Hats off to DO (2011) for rolling their own cloud after AWS (2006), and
gaining mindshare!

Anyway, to the GP: what DO has done when head-to-head with a giant like AWS is
pretty rare.

------
michaelbuckbee
Baremetrics has shared actual data on this exact topic:

How fast SAAS companies hit ARR milestones:

[https://baremetrics.com/blog/how-fast-saas-companies-hit-
arr...](https://baremetrics.com/blog/how-fast-saas-companies-hit-arr-
milestones)

------
gingahbread31
I'm gonna repeat what has been said but yes it really depends on your
vertical. For example if we look at the companies that you quoted, they
probably have had (and still have) completely different growth strategy.
Moreover, it doesn't take as much time to build the MVP of Digital Ocean from
scratch than it would take to build the Mailchimp's one.

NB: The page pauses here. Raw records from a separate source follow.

(* ===== verification/BocDe.v ===== *)
(** * BocDe: the decoder of bags of cells ([src/src/boc/de.rs])

    The decoder reads raw memory.  A computation is a value, one of the errors of the
    module, or undefined behaviour: a read outside of the buffer, a size the unchecked
    readers do not take, a push into a full [ArrayVec].  [usize] is 64 bits wide; its
    arithmetic is written with its wrap-around where the code does not check it. *)

From S2P Require Import Prelude Bits CellMeta Cell BocSer.

(** ** [enum Error] *)
Inductive DeError : Type :=
| UnexpectedEof
| UnknownBocTag
| InvalidHeader
| InvalidRefSize
| InvalidOffsetSize
| RootCellNotFound
| UnexpectedMultipleRoots
| TooManyRootCells
| AbsentCellsNotSupported
| TooFewRootCells
| InvalidTotalSize
| RootOutOfBounds
| InvalidRef
| UnnormalizedCell
| InvalidRefOrder
| DeInvalidCell
| InvalidChecksum.

Inductive unsafe (A : Type) : Type :=
| Done (a : A)
| Failed (e : DeError)
| Undefined.
Arguments Done {A} a.
Arguments Failed {A} e.
Arguments Undefined {A}.

Definition ubind {A B} (m : unsafe A) (k : A -> unsafe B) : unsafe B :=
  match m with Done a => k a | Failed e => Failed e | Undefined => Undefined end.

Declare Scope boc_scope.
Delimit Scope boc_scope with boc.
Notation "'do!' x ':=' m 'in' k" := (ubind m (fun x => k))
  (at level 10, x pattern, m at level 100, k at level 200) : boc_scope.
#[local] Open Scope boc_scope.

(** [if unlikely(!c) { return Err(e) }] *)
Definition require_that (c : bool) (e : DeError) : unsafe unit := if c then Done tt else Failed e.

(** ** Reading memory *)

(** [n] bytes at an offset of the buffer. *)
Definition read_bytes (data : list Z) (offset n : Z) : unsafe (list Z) :=
  if (0 <=? offset) && (0 <=? n) && (offset + n <=? zlen data)
  then Done (sub_bytes data offset n) else Undefined.

(** [read_be_u32_fast] and [read_be_u64_fast] of [src/src/util.rs] *)
Definition read_be_u32_fast (data : list Z) (offset size : Z) : unsafe Z :=
  if (1 <=? size) && (size <=? 4)
  then do! b := read_bytes data offset size in Done (from_be_bytes b) else Undefined.

Definition read_be_u64_fast (data : list Z) (offset size : Z) : unsafe Z :=
  if (1 <=? size) && (size <=? 4) then read_be_u32_fast data offset size
  else if (5 <=? size) && (size <=? 8)
  then do! b := read_bytes data offset size in Done (from_be_bytes b) else Undefined.

(** [BocReader]: the length is that of the data, the state is the offset. *)
Definition require (data : list Z) (offset len : Z) : bool := u64 (offset + len) <=? zlen data.

Definition read_boc_tag (data : list Z) : unsafe (option BocTag) :=
  do! b := read_bytes data 0 4 in Done (BocTags.from_bytes b).

Definition read_next_be_uint_fast (data : list Z) (offset size : Z) : unsafe (Z * Z) :=
  do! v := read_be_u32_fast data offset size in Done (v, u64 (offset + size)).

Definition read_next_be_uint_full (data : list Z) (offset size : Z) : unsafe (Z * Z) :=
  do! v := read_be_u64_fast data offset size in Done (v, u64 (offset + size)).

(** ** [CellParts::read_raw_cell_from_ptr]: the length of the raw cell at an offset *)
Definition read_raw_cell_from_ptr (data : list Z) (offset bytes_len ref_size : Z) : unsafe Z :=
  do! _ := require_that (negb (bytes_len <? 2)) UnexpectedEof in
  do! b := read_bytes data offset 2 in
  let d := Descr.new (byte_at b 0) (byte_at b 1) in
  do! _ := require_that (negb (Descr.is_absent d)) AbsentCellsNotSupported in
  let data_len := Descr.byte_len d in
  let ref_count := Descr.reference_count d in
  do! _ := require_that (negb (MAX_REF_COUNT <? ref_count)) InvalidRef in
  do! data_offset :=
    if Descr.store_hashes d then
      let level := LevelMask.level (Descr.level_mask d) in
      do! _ := require_that (negb (Descr.is_exotic d && (ref_count =? 0) && (0 <? level))) UnnormalizedCell in
      Done ((32 + 2) * (level + 1))
    else Done 0 in
  let total_len := 2 + data_offset + data_len + ref_count * ref_size in
  do! _ := require_that (negb (bytes_len <? total_len)) UnexpectedEof in
  do! _ :=
    if (0 <? data_len) && negb (Descr.is_aligned d) then
      do! b := read_bytes data (offset + (2 + data_offset + data_len - 1)) 1 in
      require_that (negb (Z.land (byte_at b 0) 0x7f =? 0)) UnnormalizedCell
    else Done tt in
  Done total_len.

(** [CellParts::read_raw_cell]: the raw cell in front and the rest *)
Definition read_raw_cell (data : list Z) (ref_size : Z) : unsafe (list Z * list Z) :=
  do! total_len := read_raw_cell_from_ptr data 0 (zlen data) ref_size in
  Done (take (Z.to_nat total_len) data, drop (Z.to_nat total_len) data).

(** ** [BocHeader::decode] *)
Record DeOptions := mkOptions { min_roots : option Z; max_roots : option Z }.
Definition MAX_ROOTS : Z := 32.

Record DeHeader := mkDeHeader {
  de_ref_size : Z;
  de_cells : list (list Z);
  de_roots : list Z;
}.

(** The flags a tag and its flags byte stand for. *)
Record TagFlags := mkFlags {
  has_index : bool;
  has_crc : bool;
  has_cache_bits : bool;
  f_ref_size : Z;
  supports_multiple_roots : bool;
}.

Definition tag_flags (tag : BocTag) (flags : Z) : TagFlags :=
  match tag with
  | Indexed => mkFlags true false false flags false
  | IndexedCrc32 => mkFlags true true false flags false
  | Generic =>
      mkFlags (negb (Z.land flags 0x80 =? 0)) (negb (Z.land flags 0x40 =? 0))
        (negb (Z.land flags 0x20 =? 0)) (Z.land flags 7) true
  end.

(** The checks of the counts of roots. *)
Definition check_roots (options : DeOptions) (f : TagFlags) (cell_count root_count absent_count : Z) : unsafe unit :=
  do! _ := require_that (negb (root_count =? 0)) RootCellNotFound in
  do! _ := require_that (negb (negb (supports_multiple_roots f) && (1 <? root_count))) UnexpectedMultipleRoots in
  do! _ := require_that (negb (cell_count <? saturating_add 64 root_count absent_count)) TooManyRootCells in
  do! _ := require_that (negb (0 <? absent_count)) AbsentCellsNotSupported in
  do! _ := match min_roots options with
           | Some m => require_that (negb (root_count <? m)) TooFewRootCells
           | None => Done tt
           end in
  let max_roots := default MAX_ROOTS (max_roots options) in
  require_that (negb (max_roots <? root_count)) TooManyRootCells.

(** The bounds of the total size of the cells. *)
Definition MIN_CELL_SIZE : Z := 2.
Definition check_total_size (total_cells_size cell_count root_count ref_size : Z) : unsafe unit :=
  let min_total := u64 (u64 (cell_count * (MIN_CELL_SIZE + ref_size)) - u64 (root_count * ref_size)) in
  do! _ := require_that (negb (total_cells_size <? min_total)) InvalidTotalSize in
  let max_cell_size := 2 + 4 * (2 + 32) + 128 + MAX_REF_COUNT * ref_size in
  require_that (negb (u64 (cell_count * max_cell_size) <? total_cells_size)) InvalidTotalSize.

(** The loop that reads the root indices. *)
Fixpoint read_roots (n : nat) (data : list Z) (offset ref_size cell_count : Z) : unsafe (list Z * Z) :=
  match n with
  | O => Done ([], offset)
  | S n =>
      do! (root_index, offset) := read_next_be_uint_fast data offset ref_size in
      do! _ := require_that (negb (cell_count <=? root_index)) RootOutOfBounds in
      do! (roots, offset) := read_roots n data offset ref_size cell_count in
      Done (u32 root_index :: roots, offset)
  end.

(** The loop that cuts the data into raw cells. *)
Fixpoint read_cells (n : nat) (data : list Z) (offset ref_size : Z) : unsafe (list (list Z) * Z) :=
  match n with
  | O => Done ([], offset)
  | S n =>
      do! total_len := read_raw_cell_from_ptr data offset (u64 (zlen data - offset)) ref_size in
      do! c := read_bytes data offset total_len in
      do! (cells, offset) := read_cells n data (u64 (offset + total_len)) ref_size in
      Done (c :: cells, offset)
  end.

Section Decode.
Variable crc32c : list Z -> Z.

(** [u32::from_le_bytes] *)
Definition from_le_bytes (b : list Z) : Z := from_be_bytes (reverse b).

Definition check_crc (data : list Z) (offset : Z) : unsafe bool :=
  do! b := read_bytes data offset 4 in
  do! body := read_bytes data 0 offset in
  Done (from_le_bytes b =? crc32c body).

Definition decode (data : list Z) (options : DeOptions) : unsafe DeHeader :=
  do! _ := require_that (require data 0 6) UnexpectedEof in
  do! fl := read_bytes data 4 2 in
  do! tag := read_boc_tag data in
  match tag with
  | None => Failed UnknownBocTag
  | Some tag =>
    let f := tag_flags tag (byte_at fl 0) in
    let offset_size := byte_at fl 1 in
    let ref_size := f_ref_size f in
    do! _ := require_that (negb (has_cache_bits f && negb (has_index f))) InvalidHeader in
    do! _ := require_that (negb ((ref_size =? 0) || (4 <? ref_size))) InvalidRefSize in
    do! _ := require_that (negb ((offset_size =? 0) || (8 <? offset_size))) InvalidOffsetSize in
    let offset := 6 in
    do! _ := require_that (require data offset (ref_size * 3 + offset_size)) InvalidHeader in
    do! (cell_count, offset) := read_next_be_uint_fast data offset ref_size in
    do! (root_count, offset) := read_next_be_uint_fast data offset ref_size in
    do! (absent_count, offset) := read_next_be_uint_fast data offset ref_size in
    do! _ := check_roots options f cell_count root_count absent_count in
    do! (total_cells_size, offset) := read_next_be_uint_full data offset offset_size in
    do! _ := check_total_size total_cells_size cell_count root_count ref_size in
    do! _ := require_that (require data offset (u64 (root_count * ref_size))) UnexpectedEof in
    do! (roots, offset) :=
      if supports_multiple_roots f
      then read_roots (Z.to_nat root_count) data offset ref_size cell_count
      else Done ([0], offset) in
    let index_size := u64 (b2z (has_index f) * cell_count * offset_size) in
    do! _ := require_that (require data offset (u64 (index_size + total_cells_size + b2z (has_crc f) * 4)))
      UnexpectedEof in
    let offset := if has_index f then u64 (offset + u64 (cell_count * offset_size)) else offset in
    let cells_start_offset := offset in
    do! (cells, offset) := read_cells (Z.to_nat cell_count) data offset ref_size in
    do! _ := require_that (saturating_add 64 cells_start_offset total_cells_size =? offset) InvalidTotalSize in
    do! _ :=
      if has_crc f then
        do! _ := require_that (require data offset 4) UnexpectedEof in
        do! correct := check_crc data offset in
        require_that correct InvalidChecksum
      else Done tt in
    Done (mkDeHeader ref_size cells roots)
  end.

(** ** [CellParts::from_raw_cell] *)

(** The loop over the child indices: the children and the union of their masks. *)
Fixpoint read_children (n : nat) (raw_cell : list Z) (data_ptr : Z) (cells : list Cell)
    (cell_count ref_size : Z) (references : list Cell) (children_mask : LevelMask.t)
    : unsafe (list Cell * LevelMask.t) :=
  match n with
  | O => Done (references, children_mask)
  | S n =>
      do! child_index := read_be_u32_fast raw_cell data_ptr ref_size in
      do! _ := require_that (negb (cell_count <=? child_index)) InvalidRef in
      match cells !! Z.to_nat (cell_count - child_index - 1) with
      | None => Failed InvalidRefOrder
      | Some child =>
          let children_mask := LevelMask.bitor children_mask (Descr.level_mask (descriptor child)) in
          if zlen references <? MAX_REF_COUNT then
            read_children n raw_cell (data_ptr + ref_size) cells cell_count ref_size
              (references ++ [child]) children_mask
          else Undefined
      end
  end.

Definition from_raw_cell (raw_cell : list Z) (cells : list Cell) (cell_count ref_size : Z) : unsafe CellParts :=
  do! b := read_bytes raw_cell 0 2 in
  let d := Descr.new (byte_at b 0) (byte_at b 1) in
  let data_len := Descr.byte_len d in
  let data_ptr :=
    if Descr.store_hashes d then 2 + (32 + 2) * (LevelMask.level (Descr.level_mask d) + 1) else 2 in
  do! data := read_bytes raw_cell data_ptr data_len in
  let data_ptr := data_ptr + data_len in
  let bit_len :=
    if Descr.is_aligned d then u16 (data_len * 8)
    else match list.last data with
         | Some byte => u16 (u16 (u16 data_len * 8) - trailing_zeros 8 byte - 1)
         | None => 0
         end in
  do! (references, children_mask) :=
    read_children (Z.to_nat (Descr.reference_count d)) raw_cell data_ptr cells cell_count ref_size [] LevelMask.EMPTY in
  Done (mkParts bit_len d children_mask references data).

(** [BocHeader::finalize]: the cells in the order they are processed *)
Fixpoint finalize_cells (ctx : CellContext) (raw : list (list Z)) (res : list Cell) (cell_count ref_size : Z)
    : unsafe (list Cell) :=
  match raw with
  | [] => Done res
  | raw_cell :: raw =>
      do! p := from_raw_cell raw_cell res cell_count ref_size in
      match finalize_cell p with
      | Ok c => finalize_cells ctx raw (res ++ [c]) cell_count ref_size
      | Err _ => Failed DeInvalidCell
      end
  end.

Definition finalize (ctx : CellContext) (h : DeHeader) : unsafe (list Cell) :=
  finalize_cells ctx (reverse (de_cells h)) [] (u32 (zlen (de_cells h))) (de_ref_size h).

(** [ProcessedCells::get] *)
Definition processed_get (cells : list Cell) (index : Z) : option Cell :=
  let i := u64 (u64 (zlen cells - index) - 1) in
  if i <? zlen cells then cells !! Z.to_nat i else None.

(** ** [Boc::decode_ext] and [Boc::decode_pair_ext] of [src/src/boc/mod.rs] *)
Definition boc_decode_ext (data : list Z) (ctx : CellContext) : unsafe Cell :=
  do! header := decode data (mkOptions (Some 1) (Some 1)) in
  match de_roots header with
  | root :: _ =>
      do! cells := finalize ctx header in
      match processed_get cells root with
      | Some root => Done root
      | None => Failed RootCellNotFound
      end
  | [] => Failed RootCellNotFound
  end.

Definition boc_decode_pair_ext (data : list Z) (ctx : CellContext) : unsafe (Cell * Cell) :=
  do! header := decode data (mkOptions (Some 2) (Some 2)) in
  match de_roots header with
  | root1 :: root2 :: _ =>
      do! cells := finalize ctx header in
      match processed_get cells root1, processed_get cells root2 with
      | Some root1, Some root2 => Done (root1, root2)
      | _, _ => Failed RootCellNotFound
      end
  | _ => Failed RootCellNotFound
  end.
End Decode.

If you have customers
you can talk to and if they are happy with your actual product, they might
give you advices on what they're expecting in the future and you can turn that
in features that a lot more people may want right now.

In my very personal opinion, having 8 customers shouldn't give you the
sensation that your product is finished and that you can scale (although I
really don't know what you do so I may b wrong), so you must figure out what
is missing to acquire more customers before thinking in terms of "Growth"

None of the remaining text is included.